-------- Extracted material --------
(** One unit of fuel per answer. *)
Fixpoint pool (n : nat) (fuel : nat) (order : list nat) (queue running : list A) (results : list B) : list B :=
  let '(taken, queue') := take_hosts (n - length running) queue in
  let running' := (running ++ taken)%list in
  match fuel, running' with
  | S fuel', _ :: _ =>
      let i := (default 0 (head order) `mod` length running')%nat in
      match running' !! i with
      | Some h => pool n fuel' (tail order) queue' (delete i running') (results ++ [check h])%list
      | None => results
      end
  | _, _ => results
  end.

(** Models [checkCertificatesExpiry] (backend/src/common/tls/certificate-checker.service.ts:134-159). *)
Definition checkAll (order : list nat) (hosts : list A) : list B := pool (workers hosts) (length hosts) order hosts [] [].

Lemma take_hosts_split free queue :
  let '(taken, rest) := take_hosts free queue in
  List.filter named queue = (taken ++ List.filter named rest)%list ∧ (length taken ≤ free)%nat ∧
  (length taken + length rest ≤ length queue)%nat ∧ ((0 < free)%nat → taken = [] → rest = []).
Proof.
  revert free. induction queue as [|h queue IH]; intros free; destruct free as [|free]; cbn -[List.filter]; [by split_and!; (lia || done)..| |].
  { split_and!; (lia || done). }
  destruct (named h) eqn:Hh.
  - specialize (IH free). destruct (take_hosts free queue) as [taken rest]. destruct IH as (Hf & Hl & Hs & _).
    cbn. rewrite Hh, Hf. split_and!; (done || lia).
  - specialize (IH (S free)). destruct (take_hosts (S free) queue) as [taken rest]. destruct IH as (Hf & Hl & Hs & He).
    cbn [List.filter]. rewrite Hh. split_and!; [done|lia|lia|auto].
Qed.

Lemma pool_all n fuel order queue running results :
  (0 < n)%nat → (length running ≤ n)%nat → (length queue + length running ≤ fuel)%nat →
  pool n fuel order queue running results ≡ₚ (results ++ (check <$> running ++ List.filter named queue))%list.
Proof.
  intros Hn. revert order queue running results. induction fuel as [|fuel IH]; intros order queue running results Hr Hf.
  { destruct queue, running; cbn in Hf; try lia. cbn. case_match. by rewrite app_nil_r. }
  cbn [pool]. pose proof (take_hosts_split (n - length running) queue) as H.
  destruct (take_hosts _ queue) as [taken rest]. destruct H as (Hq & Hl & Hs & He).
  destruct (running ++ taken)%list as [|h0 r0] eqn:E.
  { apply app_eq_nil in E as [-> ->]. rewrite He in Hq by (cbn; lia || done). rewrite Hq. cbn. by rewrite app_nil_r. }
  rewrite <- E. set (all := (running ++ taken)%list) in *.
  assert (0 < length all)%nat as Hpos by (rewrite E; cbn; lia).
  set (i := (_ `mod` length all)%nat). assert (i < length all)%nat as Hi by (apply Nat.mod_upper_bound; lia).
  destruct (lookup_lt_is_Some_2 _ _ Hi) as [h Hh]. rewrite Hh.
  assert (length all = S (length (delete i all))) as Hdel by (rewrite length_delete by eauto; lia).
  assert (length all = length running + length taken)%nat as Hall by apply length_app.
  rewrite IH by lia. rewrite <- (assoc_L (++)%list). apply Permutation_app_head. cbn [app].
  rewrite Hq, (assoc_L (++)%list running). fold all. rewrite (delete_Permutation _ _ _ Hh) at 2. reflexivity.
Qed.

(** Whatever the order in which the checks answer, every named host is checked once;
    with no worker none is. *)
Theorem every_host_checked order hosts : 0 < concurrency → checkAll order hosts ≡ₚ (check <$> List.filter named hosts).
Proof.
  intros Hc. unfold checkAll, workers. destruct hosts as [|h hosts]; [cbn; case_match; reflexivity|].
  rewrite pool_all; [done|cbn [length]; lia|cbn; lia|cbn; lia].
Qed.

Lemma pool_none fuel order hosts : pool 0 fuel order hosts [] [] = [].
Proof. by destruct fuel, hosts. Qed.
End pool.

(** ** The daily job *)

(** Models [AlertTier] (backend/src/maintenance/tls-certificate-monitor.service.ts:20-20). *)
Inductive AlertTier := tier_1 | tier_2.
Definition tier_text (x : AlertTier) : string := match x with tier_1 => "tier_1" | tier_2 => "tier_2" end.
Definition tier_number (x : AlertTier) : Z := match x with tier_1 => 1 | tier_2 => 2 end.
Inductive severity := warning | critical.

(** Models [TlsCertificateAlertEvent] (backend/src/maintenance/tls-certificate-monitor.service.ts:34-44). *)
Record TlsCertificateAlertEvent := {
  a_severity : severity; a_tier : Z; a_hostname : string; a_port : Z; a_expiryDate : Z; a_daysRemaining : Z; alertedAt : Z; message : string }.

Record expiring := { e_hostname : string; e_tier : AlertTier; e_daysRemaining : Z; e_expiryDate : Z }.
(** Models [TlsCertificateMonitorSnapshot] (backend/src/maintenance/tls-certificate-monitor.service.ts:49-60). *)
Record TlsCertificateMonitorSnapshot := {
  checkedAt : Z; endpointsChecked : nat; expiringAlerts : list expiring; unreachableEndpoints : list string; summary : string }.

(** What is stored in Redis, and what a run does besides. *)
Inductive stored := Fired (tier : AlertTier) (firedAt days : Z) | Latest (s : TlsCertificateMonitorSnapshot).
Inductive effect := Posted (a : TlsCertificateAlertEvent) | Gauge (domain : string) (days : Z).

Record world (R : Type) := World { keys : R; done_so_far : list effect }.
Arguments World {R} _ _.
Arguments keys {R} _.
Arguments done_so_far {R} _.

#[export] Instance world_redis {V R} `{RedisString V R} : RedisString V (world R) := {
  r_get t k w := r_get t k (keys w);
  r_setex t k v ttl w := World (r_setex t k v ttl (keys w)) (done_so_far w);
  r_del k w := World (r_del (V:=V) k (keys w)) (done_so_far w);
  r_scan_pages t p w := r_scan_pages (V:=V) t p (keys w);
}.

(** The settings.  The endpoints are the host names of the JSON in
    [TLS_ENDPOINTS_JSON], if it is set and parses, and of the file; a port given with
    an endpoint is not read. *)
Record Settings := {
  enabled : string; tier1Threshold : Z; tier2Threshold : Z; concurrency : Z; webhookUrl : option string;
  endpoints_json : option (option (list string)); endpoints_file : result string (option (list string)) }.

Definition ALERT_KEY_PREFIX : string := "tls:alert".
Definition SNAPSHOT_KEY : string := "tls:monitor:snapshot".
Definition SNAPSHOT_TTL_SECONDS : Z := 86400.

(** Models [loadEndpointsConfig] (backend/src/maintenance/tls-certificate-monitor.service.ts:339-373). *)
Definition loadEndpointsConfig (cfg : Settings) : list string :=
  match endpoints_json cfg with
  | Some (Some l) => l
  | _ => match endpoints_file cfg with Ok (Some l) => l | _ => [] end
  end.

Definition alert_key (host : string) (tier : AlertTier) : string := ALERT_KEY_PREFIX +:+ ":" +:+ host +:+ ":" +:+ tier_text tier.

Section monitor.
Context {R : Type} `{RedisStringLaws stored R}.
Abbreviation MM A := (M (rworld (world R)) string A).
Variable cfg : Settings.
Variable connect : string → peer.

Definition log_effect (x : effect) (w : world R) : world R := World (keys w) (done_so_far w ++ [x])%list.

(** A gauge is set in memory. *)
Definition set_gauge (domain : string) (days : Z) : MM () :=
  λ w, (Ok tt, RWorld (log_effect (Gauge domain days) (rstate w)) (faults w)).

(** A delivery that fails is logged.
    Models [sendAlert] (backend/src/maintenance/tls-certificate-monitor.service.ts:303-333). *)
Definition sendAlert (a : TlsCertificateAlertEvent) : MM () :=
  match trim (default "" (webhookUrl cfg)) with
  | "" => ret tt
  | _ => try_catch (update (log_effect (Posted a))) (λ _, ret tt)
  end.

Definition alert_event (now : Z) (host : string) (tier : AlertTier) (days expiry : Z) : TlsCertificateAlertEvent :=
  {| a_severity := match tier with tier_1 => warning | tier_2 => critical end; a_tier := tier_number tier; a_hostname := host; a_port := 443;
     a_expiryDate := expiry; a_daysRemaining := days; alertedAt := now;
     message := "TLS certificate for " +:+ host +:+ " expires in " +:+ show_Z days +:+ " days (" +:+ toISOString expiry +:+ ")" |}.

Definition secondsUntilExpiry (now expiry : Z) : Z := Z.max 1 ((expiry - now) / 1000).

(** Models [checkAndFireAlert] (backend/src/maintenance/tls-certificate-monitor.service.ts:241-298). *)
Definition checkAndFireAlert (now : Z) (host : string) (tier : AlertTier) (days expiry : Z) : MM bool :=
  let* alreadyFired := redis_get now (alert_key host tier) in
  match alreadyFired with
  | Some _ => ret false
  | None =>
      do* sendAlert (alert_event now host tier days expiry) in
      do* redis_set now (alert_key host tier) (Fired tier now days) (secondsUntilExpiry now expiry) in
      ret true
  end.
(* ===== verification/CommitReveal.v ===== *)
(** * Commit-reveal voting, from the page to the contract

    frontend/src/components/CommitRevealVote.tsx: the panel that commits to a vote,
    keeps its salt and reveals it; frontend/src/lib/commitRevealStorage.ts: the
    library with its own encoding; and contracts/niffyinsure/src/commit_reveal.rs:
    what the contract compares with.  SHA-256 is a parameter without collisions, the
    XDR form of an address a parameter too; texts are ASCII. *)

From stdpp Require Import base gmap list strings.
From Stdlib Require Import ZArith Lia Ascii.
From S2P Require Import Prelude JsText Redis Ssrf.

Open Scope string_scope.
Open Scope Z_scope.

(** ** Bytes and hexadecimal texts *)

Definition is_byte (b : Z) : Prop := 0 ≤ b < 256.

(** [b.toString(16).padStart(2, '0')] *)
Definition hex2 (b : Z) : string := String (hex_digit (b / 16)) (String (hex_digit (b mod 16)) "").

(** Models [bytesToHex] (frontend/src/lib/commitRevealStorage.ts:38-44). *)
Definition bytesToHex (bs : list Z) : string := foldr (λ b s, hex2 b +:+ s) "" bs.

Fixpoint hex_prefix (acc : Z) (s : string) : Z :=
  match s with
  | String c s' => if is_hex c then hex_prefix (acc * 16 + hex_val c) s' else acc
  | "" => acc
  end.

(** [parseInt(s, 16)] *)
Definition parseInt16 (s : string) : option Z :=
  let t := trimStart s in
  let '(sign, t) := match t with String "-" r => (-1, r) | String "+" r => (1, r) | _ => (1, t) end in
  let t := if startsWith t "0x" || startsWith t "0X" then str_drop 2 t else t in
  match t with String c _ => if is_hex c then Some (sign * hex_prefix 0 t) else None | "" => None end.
--------
What is needed: Beginning with the line above that contains "None => results", copy each line exactly up to and including the line that contains "Definition checkAll (order", and go no further.

Answer below:
      | None => results
      end
  | _, _ => results
  end.

(** Models [checkCertificatesExpiry] (backend/src/common/tls/certificate-checker.service.ts:134-159). *)
Definition checkAll (order : list nat) (hosts : list A) : list B := pool (workers hosts) (length hosts) order hosts [] [].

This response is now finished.